Research has indicated that iron deposition in the GP is independently and positively correlated with the severity of WMHs, highlighting a significant link between tissue iron accumulation and the development of WMHs [6]. This aligns with our study’s findings, which similarly confirm the association between brain iron levels and WMH severity. WMHs are known to be associated with endothelial dysfunction and increased blood-brain barrier permeability [16], factors that are also implicated in the mechanisms underlying brain iron deposition [5]. Therefore, this evidence supports the idea that WMHs contribute to overall susceptibility changes seen in CSVD by influencing iron accumulation. Additionally, PVS, an important component of the brain’s glymphatic clearance system, play a key role in interstitial fluid and waste drainage, which is particularly relevant in the context of CSVD [32, 33]. Studies suggest that, in the healthy aging brain, the glymphatic system participates in iron clearance, while its dysfunction may lead to increased iron deposition [34]. In our study, patients with prominent PVS in specific brain regions, such as the Put, presented elevated susceptibility, supporting this theory and linking PVS to iron-related changes in CSVD. Further, lacunes and CMBs, which are common CSVD markers, share similar pathophysiological mechanisms. Lacunes are small, round or oval cavities in the subcortical white matter that often contain CSF-like fluid, surrounded by various levels of gliosis, axonal damage, and hemosiderin deposition. CMBs, on the other hand, are characterized by erythrocyte leakage due to small vessel damage, followed by local hemosiderin accumulation through macrophage phagocytosis [35]. Both lesions are closely related, with CMBs shown in previous studies to cause ischemic microvascular damage and subsequent blood-brain barrier disruption or inflammatory responses that may ultimately result in iron deposition [36].

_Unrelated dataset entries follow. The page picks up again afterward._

(** The commands behind the decoder, and the memory of the caller. *)
Fixpoint decoded (m : Mem) (cs : list RlinkCommand) (rs : list response) : list RlinkCommand * Mem :=
  match cs, rs with
  | c :: cs, r :: rs =>
      let '(c', m) := fetched m c r in
      if aborts c r then (checked m c' :: map canceled cs, m)
      else let '(cs, m') := decoded m cs rs in (checked m c' :: cs, m')
  | _, _ => (cs, m)
  end.

(** ** Lemmas: the getters *)

(** The receiver [st] with read position [n] and checksum [c]. *)
Definition rd_at (st : Rcv) (n : nat) (c : RlinkCrc16) : Rcv :=
  st <| fNDone := n |> <| rb ::= λ b, b <| fPktCrc := c |> |>.

Lemma rd_at_id st : st = rd_at st (fNDone st) (fPktCrc (rb st)).
Proof. by destruct st as [[]]. Qed.

Lemma drop_nth (l : list Z) n b bs : drop n l = b :: bs → l !! n = Some b ∧ drop (S n) l = bs.
Proof.
  intros H. split.
  - by rewrite <- (Nat.add_0_r n), <- lookup_drop, H.
  - by rewrite <- Nat.add_1_r, <- drop_drop, H.
Qed.

Lemma GetByte_at st n c b :
  fPktBuf_ st !! n = Some b → GetByte (rd_at st n c) = Some (b, rd_at st (S n) c).
Proof. intros H. unfold GetByte. change (fPktBuf_ (rd_at st n c)) with (fPktBuf_ st).
  cbn [rd_at fNDone update setter]. simpl fNDone. by rewrite H. Qed.

Lemma GetWithCrc8_at st n c b :
  fPktBuf_ st !! n = Some b → GetWithCrc8 (rd_at st n c) = Some (b, rd_at st (S n) (AddBytes [b] c)).
Proof. intros H. unfold GetWithCrc8. by rewrite (GetByte_at _ _ _ _ H). Qed.

Lemma GetWithCrc16_at st n c l h :
  fPktBuf_ st !! n = Some l → fPktBuf_ st !! S n = Some h →
  GetWithCrc16 (rd_at st n c) = Some (word_of l h, rd_at st (S (S n)) (AddBytes [l; h] c)).
Proof.
  intros Hl Hh. unfold GetWithCrc16. rewrite (GetByte_at _ _ _ _ Hl). cbn [mbind option_bind].
  by rewrite (GetByte_at _ _ _ _ Hh).
Qed.

Lemma CheckCrc_at st n c l h :
  fPktBuf_ st !! n = Some l → fPktBuf_ st !! S n = Some h →
  CheckCrc (rd_at st n c) = Some (word_of l h =? Crc c, rd_at st (S (S n)) c).
Proof.
  intros Hl Hh. unfold CheckCrc. rewrite (GetByte_at _ _ _ _ Hl). cbn [mbind option_bind].
  by rewrite (GetByte_at _ _ _ _ Hh).
Qed.

(** The getters on what the put methods have written. *)
Section Fields.
Context (st : Rcv) (n : nat) (c : RlinkCrc16) (bs : list Z).

Lemma get8_field b :
  drop n (fPktBuf_ st) = b :: bs →
  GetWithCrc8 (rd_at st n c) = Some (b, rd_at st (S n) (AddBytes [b] c)) ∧
  drop (S n) (fPktBuf_ st) = bs.
Proof. intros [H1 H2]%drop_nth. split; [by apply GetWithCrc8_at|done]. Qed.

Lemma get16_field w :
  is_u16 w → drop n (fPktBuf_ st) = lo8 w :: hi8 w :: bs →
  GetWithCrc16 (rd_at st n c) = Some (w, rd_at st (S (S n)) (AddBytes [lo8 w; hi8 w] c)) ∧
  drop (S (S n)) (fPktBuf_ st) = bs.
Proof.
  intros Hw [H1 [H2 H3]%drop_nth]%drop_nth. split; [|done].
  by rewrite (GetWithCrc16_at _ _ _ _ _ H1 H2), word_of_lo_hi.
Qed.

Lemma crc_field :
  is_u16 (Crc c) → drop n (fPktBuf_ st) = lo8 (Crc c) :: hi8 (Crc c) :: bs →
  CheckCrc (rd_at st n c) = Some (true, rd_at st (S (S n)) c) ∧ drop (S (S n)) (fPktBuf_ st) = bs.
Proof.
  intros Hc [H1 [H2 H3]%drop_nth]%drop_nth. split; [|done].
  by rewrite (CheckCrc_at _ _ _ _ _ H1 H2), word_of_lo_hi, Z.eqb_refl.
Qed.
End Fields.

Lemma getblk_field st n c bs ws :
  Forall is_u16 ws → drop n (fPktBuf_ st) = words_bytes ws ++ bs →
  GetWithCrcBlk (length ws) (rd_at st n c) =
    Some (ws, rd_at st (2 * length ws + n) (AddBytes (words_bytes ws) c)) ∧
  drop (2 * length ws + n) (fPktBuf_ st) = bs.
Proof.
  intros Hws. revert n c. induction Hws as [|w ws Hw _ IH]; intros n c H; [done|].
  unfold words_bytes in H. cbn [map concat] in H. rewrite <- app_assoc in H.
  destruct (get16_field st n c _ w Hw H) as [H1 H2]. destruct (IH _ (AddBytes [lo8 w; hi8 w] c) H2) as [H3 H4].
  cbn [length GetWithCrcBlk]. rewrite H1. cbn [mbind option_bind]. rewrite H3. cbn [mbind option_bind].
  replace (2 * S (length ws) + n)%nat with (2 * length ws + S (S n))%nat by lia.
  by rewrite <- AddBytes_app.
Qed.

(** ** Lemmas: decoding one response *)


Lemma length_resp x r c :
  cmd_wf x → resp_ok x r → length (fields_bytes c (resp_fields x r)) = rcv_size x.
Proof.
  intros Hw Hr. unfold resp_fields, rcv_size.
  destruct (command_cases x Hw) as [E|[E|[E|[E|[E|[E|E]]]]]]; unfold_fields E; try done.
  cbn [length]. rewrite length_app, length_words_bytes, (ro_size _ _ Hr E). simpl. lia.
Qed.

Lemma CheckSize_at st n c k :
  Z.of_nat (length (fPktBuf_ st)) < 2 ^ 64 → (n <= length (fPktBuf_ st))%nat →
  CheckSize k (rd_at st n c) = (k <=? length (fPktBuf_ st) - n)%nat.
Proof.
  intros Hl Hn. unfold CheckSize, PktSize. simpl fNDone. change (fPktBuf (rb (rd_at st n c))) with (fPktBuf_ st).
  rewrite Z.mod_small by lia. apply eq_bool_prop_intro. rewrite !Is_true_true, Z.leb_le, Nat.leb_le. lia.
Qed.

Lemma drop_app_le (l : list Z) n xs bs : drop n l = xs ++ bs → xs ≠ [] → (n + length xs <= length l)%nat.
Proof.
  intros H Hx. apply (f_equal length) in H. rewrite length_drop, length_app in H.
  destruct xs; [done|]. simpl in *. lia.
Qed.

Section Decode.
Context {P : Type} `{!RlinkPort P}.
Notation Conn := (RlinkConnect P).

(** Normal form of the connection during decoding. *)
Definition deff (st : Rcv) (n : nat) (c : RlinkCrc16) (m : Mem) (a : Conn) : Conn :=
  a <| fRcvPkt := rd_at st n c |> <| memory := m |>.
Lemma deff_id a : a = deff (fRcvPkt a) (fNDone (fRcvPkt a)) (fPktCrc (rb (fRcvPkt a))) (memory a) a.
Proof. unfold deff. rewrite <- rd_at_id. by destruct a. Qed.
Lemma deff_rcv st n c m a : fRcvPkt (deff st n c m a) = rd_at st n c.
Proof. done. Qed.
Lemma deff_memory st n c m a : memory (deff st n c m a) = m.
Proof. done. Qed.

Lemma deff_block st n c m m' a x x' :
  mkOnCmd (deff st n c m a) x <| cmd := x' |> <| cnx ::= λ c : Conn, c <| memory := m' |> |> =
  mkOnCmd (deff st n c m' a) x'.
Proof. done. Qed.

Lemma run_get {A B} (f : Rcv → option (A * Rcv)) (k : A → M (oncmd P) B) st n c m a b v n' c' :
  f (rd_at st n c) = Some (v, rd_at st n' c') →
  (on_cn (get_rcv f) ≫= k) (mkOnCmd (deff st n c m a) b) = k v (mkOnCmd (deff st n' c' m a) b).
Proof.
  intros H. apply bind_Ret. unfold on_cn, zoom, get_rcv. cbn [cnx]. by rewrite deff_rcv, H.
Qed.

Given the diagnostic limitations of using any single imaging marker, our study used the composite CSVD total score to reflect CSVD’s total burden on brain tissue, as it better captures the multi-faceted impact of CSVD on brain iron deposition. This approach accounts for both gray matter (e.g., lacunes) and white matter (e.g., WMHs) alterations [37, 38]. Our findings indicate that using the composite CSVD total score can more comprehensively depict CSVD’s cumulative influence on brain susceptibility measures, while also allowing us to recognize distinct contributions from individual CSVD features, such as WMHs and PVS, to susceptibility values. In summary, while individual CSVD components like WMHs, PVS, and CMBs contribute independently to susceptibility changes, the composite CSVD total score serves as a robust marker to reflect the overall burden of CSVD, especially as it relates to cumulative iron deposition across different brain regions.

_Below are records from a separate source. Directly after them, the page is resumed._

(* ===== verification/Link.v ===== *)
(** * RlinkServer::Exec: the link as its clients see it

    The cpu backend and the controllers do their work by command lists executed
    through the server.  [RlinkExec] is what they use of it; the connection of
    [Connect] with the context of the server is an instance.  [LinkLaws] is the
    contract the theorems about the clients are proved against: a list of
    register and block commands has the effect of its bus accesses in order, on
    whatever device ([Rbus]) is behind the link.  [Bench], a device without a
    link in between, meets the contract. *)

From S2P Require Import Prelude.
From S2P Require Import Port.
From S2P Require Import AddrMap.
From S2P Require Import Command.
From S2P Require Import CommandList.
From S2P Require Import Connect.

Open Scope Z_scope.

(** [S]: the link with everything behind it.  [srv_mem] is the memory of the
    program the blocks of commands may point to. *)
Class RlinkExec (S : Type) := {
  srv_mem : S → Mem;
  srv_set_mem : Mem → S → S;
  srv_exec : RlinkCommandList → M S ((bool * RerrMsg) * RlinkCommandList);
  srv_exec_throw : RlinkCommandList → M S RlinkCommandList;
  srv_blkmax : S → Z;
  srv_blkprudent : S → Z;
  srv_addrmap_insert : string → Z → M S bool }.

(** ** The server over a connection *)

Record RlinkLink (P : Type) := mkLink {
  lk_cn : RlinkConnect P;
  lk_cntx : RlinkContext;       (** [RlinkServer::fContext] *)
  lk_fuel : RlinkCommandList → nat }.   (** reads of a response *)
Arguments mkLink {P} _ _ _.
Arguments lk_cn {P} _.
Arguments lk_cntx {P} _.
Arguments lk_fuel {P} _.
#[export] Instance eta_RlinkLink {P} : Eta (RlinkLink P) := λ s,
  mkLink (lk_cn s) (lk_cntx s) (lk_fuel s).

Section Link.
Context {P : Type} `{!RlinkPort P}.

(** A method of the connection on a list the caller owns. *)
Definition on_connect {A B} (m : M (onlist P) (A * RlinkContext)) (k : A → RlinkCommandList → B)
    (l : RlinkCommandList) : M (RlinkLink P) B := λ s,
  match m (mkOnList (lk_cn s) l) with
  | (Ret (a, cntx), o) => (Ret (k a (cl o)), s <| lk_cn := cn o |> <| lk_cntx := cntx |>)
  | (Exc e, o) => (Exc e, s <| lk_cn := cn o |>)
  | (NoFuel, o) => (NoFuel, s <| lk_cn := cn o |>)
  end.
Definition Server_Exec (l : RlinkCommandList) : M (RlinkLink P) ((bool * RerrMsg) * RlinkCommandList) :=
  λ s, on_connect (Exec (lk_fuel s l) (lk_cntx s)) pair l s.
Definition Server_Exec_throw (l : RlinkCommandList) : M (RlinkLink P) RlinkCommandList :=
  λ s, on_connect (cntx ← Exec_throw (lk_fuel s l) (lk_cntx s); mret ((), cntx)) (λ _ l, l) l s.

#[export] Instance Link_exec : RlinkExec (RlinkLink P) := {
  srv_mem s := memory (lk_cn s);
  srv_set_mem m s := s <| lk_cn ::= λ c, c <| memory := m |> |>;
  srv_exec := Server_Exec;
  srv_exec_throw := Server_Exec_throw;
  srv_blkmax s := BlockSizeMax (lk_cn s);
  srv_blkprudent s := BlockSizePrudent (lk_cn s);
  srv_addrmap_insert name addr := zoom lk_cn (AddrMapInsert name addr) }.
End Link.

(** ** Bus accesses *)

(** A device: status and data of a read, status of a write, the word a block
    read delivers behind an error, status and pattern of an attention harvest,
    and the status of a command without an access. *)
Class Rbus (D : Type) := {
  rb_read : Z → D → (Z * Z) * D;
  rb_write : Z → Z → D → Z * D;
  rb_fill : D → Z;
  rb_attn : D → (Z * Z) * D;
  rb_stat : D → Z }.

Definition bad_stat (st : Z) : bool := negb (Z.land st staterr =? 0).

Section Bus.
Context {D : Type} `{!Rbus D}.

(** Block accesses end at the first error; [st] is the status so far. *)
Fixpoint bus_rblk (a : Z) (n : nat) (st : Z) (d : D) : (list Z * Z) * D :=
  match n with
  | O => (([], st), d)
  | S n =>
      let '((st, x), d) := rb_read a d in
      if bad_stat st then (([], st), d)
      else let '((xs, st), d) := bus_rblk a n st d in ((x :: xs, st), d)
  end.
Fixpoint bus_wblk (a : Z) (ws : list Z) (st : Z) (d : D) : (nat * Z) * D :=
  match ws with
  | [] => ((O, st), d)
  | x :: ws =>
      let '(st, d) := rb_write a x d in
      if bad_stat st then ((O, st), d)
      else let '((k, st), d) := bus_wblk a ws st d in ((S k, st), d)
  end.
(** The effect of a command on command, memory and device.  [m0] is the memory
    when the list was sent: the data of all block writes is taken from it. *)
Definition bus_cmd (m0 : Mem) (c : RlinkCommand) (m : Mem) (d : D) : RlinkCommand * Mem * D :=
  if Command c =? kCmdRreg then
    let '((st, x), d) := rb_read (fAddress c) d in (SetStatus st (SetData x c), m, d)
  else if Command c =? kCmdWreg then
    let '(st, d) := rb_write (fAddress c) (fData c) d in (SetStatus st c, m, d)
  else if Command c =? kCmdRblk then
    let '((xs, st), d') := bus_rblk (fAddress c) (BlockSize c) 0 d in
    let ws := xs ++ replicate (BlockSize c - length xs) (rb_fill d) in
    let '(c, m) := block_write ws c m in
    (SetStatus st (SetBlockDone (Z.of_nat (length xs)) c), m, d')
  else if Command c =? kCmdAttn then
    let '((st, x), d) := rb_attn d in (SetStatus st (SetData x c), m, d)
  else
    let '((k, st), d) := bus_wblk (fAddress c) (block_read m0 (BlockSize c) c) 0 d in
    (SetStatus st (SetBlockDone (Z.of_nat k) c), m, d).
(** [babo]: the last block command was cut short; a [labo] then ends the list. *)
Definition cut_short (babo : bool) (c c' : RlinkCommand) : bool :=
  if (Command c =? kCmdRblk) || (Command c =? kCmdWblk)
  then negb (fBlockDone c' =? BlockSize c)%nat else babo.
Fixpoint bus_run (m0 : Mem) (babo : bool) (cs : list RlinkCommand) (m : Mem) (d : D) : list RlinkCommand * Mem * D :=
  match cs with
  | [] => ([], m, d)
  | c :: cs =>
      if Command c =? kCmdLabo then
        let c := SetStatus (rb_stat d) (SetData (Z.b2z babo) c) in
        if babo then (c :: cs, m, d)
        else let '(cs, m, d) := bus_run m0 babo cs m d in (c :: cs, m, d)
      else
        let '(c', m, d) := bus_cmd m0 c m d in
        let '(cs, m, d) := bus_run m0 (cut_short babo c c') cs m d in (c' :: cs, m, d)
  end.

Lemma bus_run_cons m0 babo c cs m d : (Command c =? kCmdLabo) = false →
  bus_run m0 babo (c :: cs) m d =
  (let '(c', m, d) := bus_cmd m0 c m d in
   let '(cs, m, d) := bus_run m0 (cut_short babo c c') cs m d in (c' :: cs, m, d)).
Proof. cbn [bus_run]. by intros ->. Qed.
End Bus.

(** The widths of the bus: 16 bit data, 8 bit status. *)
Class BusWidths (D : Type) `{!Rbus D} : Prop := {
  bw_read a d : is_u8 (rb_read a d).1.1 ∧ is_u16 (rb_read a d).1.2;
  bw_write a v d : is_u8 (rb_write a v d).1;
  bw_fill d : is_u16 (rb_fill d);
  bw_attn d : is_u8 (rb_attn d).1.1 ∧ is_u16 (rb_attn d).1.2;
  bw_stat d : is_u8 (rb_stat d) }.

Section Widths.
Context {D : Type} `{!Rbus D, !BusWidths D}.

Lemma bus_rblk_range a n : ∀ st (d : D), is_u8 st →
  let '((xs, st'), _) := bus_rblk a n st d in Forall is_u16 xs ∧ (length xs <= n)%nat ∧ is_u8 st'.
Proof.
  induction n as [|n IH]; intros st d Hst; cbn [bus_rblk]; [done|].
  destruct (bw_read a d) as [H1 H2]. destruct (rb_read a d) as [[st1 x] d1]. simpl in H1, H2.
  destruct (bad_stat st1); [split_and!; [done|simpl; lia|done..]|].
  specialize (IH st1 d1 H1). destruct (bus_rblk a n st1 d1) as [[xs st2] d2].
  destruct IH as (IH1 & IH2 & IH3). split_and!; [by constructor|simpl; lia|done..].
Qed.
Lemma block_write_wf ws m c : cmd_wf c → Forall is_u16 ws → length ws = BlockSize c →
  cmd_wf (block_write ws c m).1.
Proof.
  intros [H1 H2 H3 H4 H5 H6 H7] Hws Hlen. unfold block_write.
  destruct (fpBlockExt c) as [p|] eqn:Ep; [by split|]. split; try done.
  intros H. specialize (H6 H). unfold BlockSize, HasBlockExt in *. simpl. rewrite Ep in *. simpl in *. by rewrite Hlen.
Qed.
(** An executed list can be executed again. *)
Lemma bus_cmd_wf m0 c m (d : D) : cmd_wf c → cmd_wf (bus_cmd m0 c m d).1.1.
Proof.
  intros Hc. unfold bus_cmd. destruct (Command c =? kCmdRreg).
  { destruct (bw_read (fAddress c) d) as [_ H]. destruct (rb_read _ d) as [[st x] d1]. by destruct Hc. }
  destruct (Command c =? kCmdWreg); [destruct (rb_write _ _ d); by destruct Hc|].
  destruct (Command c =? kCmdRblk).
  { pose proof (bus_rblk_range (fAddress c) (BlockSize c) 0 d ltac:(by split)) as H.
    destruct (bus_rblk _ _ 0 d) as [[xs st] d1]. destruct H as (H1 & H2 & _).
    pose proof (block_write_wf (xs ++ replicate (BlockSize c - length xs) (rb_fill d)) m c Hc) as Hw.
    destruct (block_write _ c m) as [c1 m1]. simpl in *.
    destruct Hw; [apply Forall_app; split; [done|apply Forall_replicate, bw_fill]|
      rewrite length_app, length_replicate; lia|by split]. }
  destruct (Command c =? kCmdAttn).
  { destruct (bw_attn d) as [_ H]. destruct (rb_attn d) as [[st x] d1]. by destruct Hc. }
  destruct (bus_wblk _ _ 0 d) as [[k st] d1]. by destruct Hc.
Qed.
Lemma bus_run_wf m0 cs : Forall cmd_wf cs → ∀ babo m (d : D), Forall cmd_wf (bus_run m0 babo cs m d).1.1.
Proof.
  induction 1 as [|c cs Hc Hcs IH]; intros babo m d; cbn [bus_run]; [done|].
  destruct (Command c =? kCmdLabo).
  - assert (cmd_wf (SetStatus (rb_stat d) (SetData (Z.b2z babo) c))).
    { destruct Hc; split; try done. by destruct babo. }
    destruct babo; [by constructor|]. specialize (IH false m d).
    destruct (bus_run m0 false cs m d) as [[cs1 m1] d1]. by constructor.
  - pose proof (bus_cmd_wf m0 c m d Hc) as H1. destruct (bus_cmd m0 c m d) as [[c1 m1] d1].
    specialize (IH (cut_short babo c c1) m1 d1).
    destruct (bus_run m0 _ cs m1 d1) as [[cs1 m2] d2]. by constructor.
Qed.
End Widths.

(** All commands but init and signature. *)
Definition bus_code (c : RlinkCommand) : bool := Command c <=? kCmdAttn.
(** What a client looks at in an executed command. *)
Definition answered (c c' : RlinkCommand) : Prop :=
  Command c' = Command c ∧ fAddress c' = fAddress c ∧ fData c' = fData c ∧
  fStatus c' = fStatus c ∧ fBlock c' = fBlock c ∧ fBlockDone c' = fBlockDone c ∧
  fpBlockExt c' = fpBlockExt c ∧ fBlockExtSize c' = fBlockExtSize c.

(** ** The contract *)

(** The lists a link executes. *)
Record list_ok (l : RlinkCommandList) : Prop := {
  lo_some : fList l ≠ [];
  lo_wf : Forall cmd_wf (fList l);
  lo_code : forallb bus_code (fList l) = true;
  lo_length : Z.of_nat (length (fList l)) < 2 ^ 32 }.

Class LinkLaws (S D : Type) `{!RlinkExec S, !Rbus D} := {
  dev : S → D;
  link_ok : S → Prop;           (** the link is up *)
  same_link : S → S → Prop;     (** same block sizes, and still up *)
  same_link_po :: PreOrder same_link;
  same_link_ok s s' : same_link s s' → link_ok s → link_ok s';
  same_link_blk s s' : same_link s s' →
    srv_blkmax s' = srv_blkmax s ∧ srv_blkprudent s' = srv_blkprudent s;
  set_mem_law m s : srv_mem (srv_set_mem m s) = m ∧ dev (srv_set_mem m s) = dev s ∧
    same_link s (srv_set_mem m s);
  exec_law l s : link_ok s → list_ok l →
    let '(cs, m, d) := bus_run (srv_mem s) false (fList l) (srv_mem s) (dev s) in
    ∃ em l' s', srv_exec l s = (Ret ((true, em), l'), s') ∧ Forall2 answered cs (fList l') ∧
      Forall cmd_wf (fList l') ∧ srv_mem s' = m ∧ dev s' = d ∧ same_link s s';
  exec_throw_law l s : link_ok s → list_ok l →
    let '(cs, m, d) := bus_run (srv_mem s) false (fList l) (srv_mem s) (dev s) in
    ∃ l' s', srv_exec_throw l s = (Ret l', s') ∧ Forall2 answered cs (fList l') ∧
      Forall cmd_wf (fList l') ∧ srv_mem s' = m ∧ dev s' = d ∧ same_link s s' }.

(** A device without a link. *)
Record Bench (D : Type) := mkBench {
  bn_dev : D; bn_mem : Mem; bn_max : Z; bn_prudent : Z; bn_map : RlinkAddrMap }.
Arguments mkBench {D} _ _ _ _ _.
Arguments bn_dev {D} _.
Arguments bn_mem {D} _.
Arguments bn_max {D} _.
Arguments bn_prudent {D} _.
Arguments bn_map {D} _.
#[export] Instance eta_Bench {D} : Eta (Bench D) := λ b,
  mkBench (bn_dev b) (bn_mem b) (bn_max b) (bn_prudent b) (bn_map b).

Section Bench.
Context {D : Type} `{!Rbus D}.

Definition bench_exec (l : RlinkCommandList) (b : Bench D) : RlinkCommandList * Bench D :=
  let '(cs, m, d) := bus_run (bn_mem b) false (fList l) (bn_mem b) (bn_dev b) in
  (l <| fList := cs |>, b <| bn_mem := m |> <| bn_dev := d |>).
#[export] Instance Bench_exec : RlinkExec (Bench D) := {
  srv_mem := bn_mem;
  srv_set_mem m b := b <| bn_mem := m |>;
  srv_exec l b := let '(l, b) := bench_exec l b in (Ret ((true, emsg_none), l), b);
  srv_exec_throw l b := let '(l, b) := bench_exec l b in (Ret l, b);
  srv_blkmax := bn_max;
  srv_blkprudent := bn_prudent;
  srv_addrmap_insert name addr := zoom bn_map (Insert name addr) }.

Lemma answered_refl c : answered c c.
Proof. by split_and!. Qed.
Lemma answered_all cs : Forall2 answered cs cs.
Proof. induction cs; constructor; auto using answered_refl. Qed.

#[export] Instance Bench_laws `{!BusWidths D} : LinkLaws (Bench D) D.
Proof.
  refine {| dev := bn_dev; link_ok _ := True;
            same_link b b' := bn_max b' = bn_max b ∧ bn_prudent b' = bn_prudent b |}.
  - split; [by intros b|]. intros ??? [??] [??]. split; congruence.
  - done.
  - by intros s s' [? ?].
  - done.
  - intros l s _ [_ Hw _ _]. pose proof (bus_run_wf (bn_mem s) (fList l) Hw false (bn_mem s) (bn_dev s)) as H.
    simpl. unfold bench_exec.
    destruct (bus_run (bn_mem s) false (fList l) (bn_mem s) (bn_dev s)) as [[cs m] d].
    eexists emsg_none, _, _. split; [reflexivity|]. split_and!; try done. simpl. apply answered_all.
  - intros l s _ [_ Hw _ _]. pose proof (bus_run_wf (bn_mem s) (fList l) Hw false (bn_mem s) (bn_dev s)) as H.
    simpl. unfold bench_exec.
    destruct (bus_run (bn_mem s) false (fList l) (bn_mem s) (bn_dev s)) as [[cs m] d].
    eexists _, _. split; [reflexivity|]. split_and!; try done. simpl. apply answered_all.
Defined.
End Bench.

This study has the following limitations that may be addressed in future investigations. QSM values were analyzed using ROI, which is a vast reduction of imaging information. QSM texture analyses [39] and radiomics [40] may reveal more specific information on about CSVD. QSM is sensitive to both deoxyheme iron in small veins and capillaries and nonheme iron in tissue mostly stored in ferritin, which can be separated by combining quantitative blood oxygenation level dependent modeling of mGRE magnitude signal with QSM processing of mGRE phase signal [41]. This leads to mapping of nonheme iron and oxygen extraction fraction without additional data acquisition. These further analyses may improve the accuracy in distinguishing CSVD-S patients from the HC group.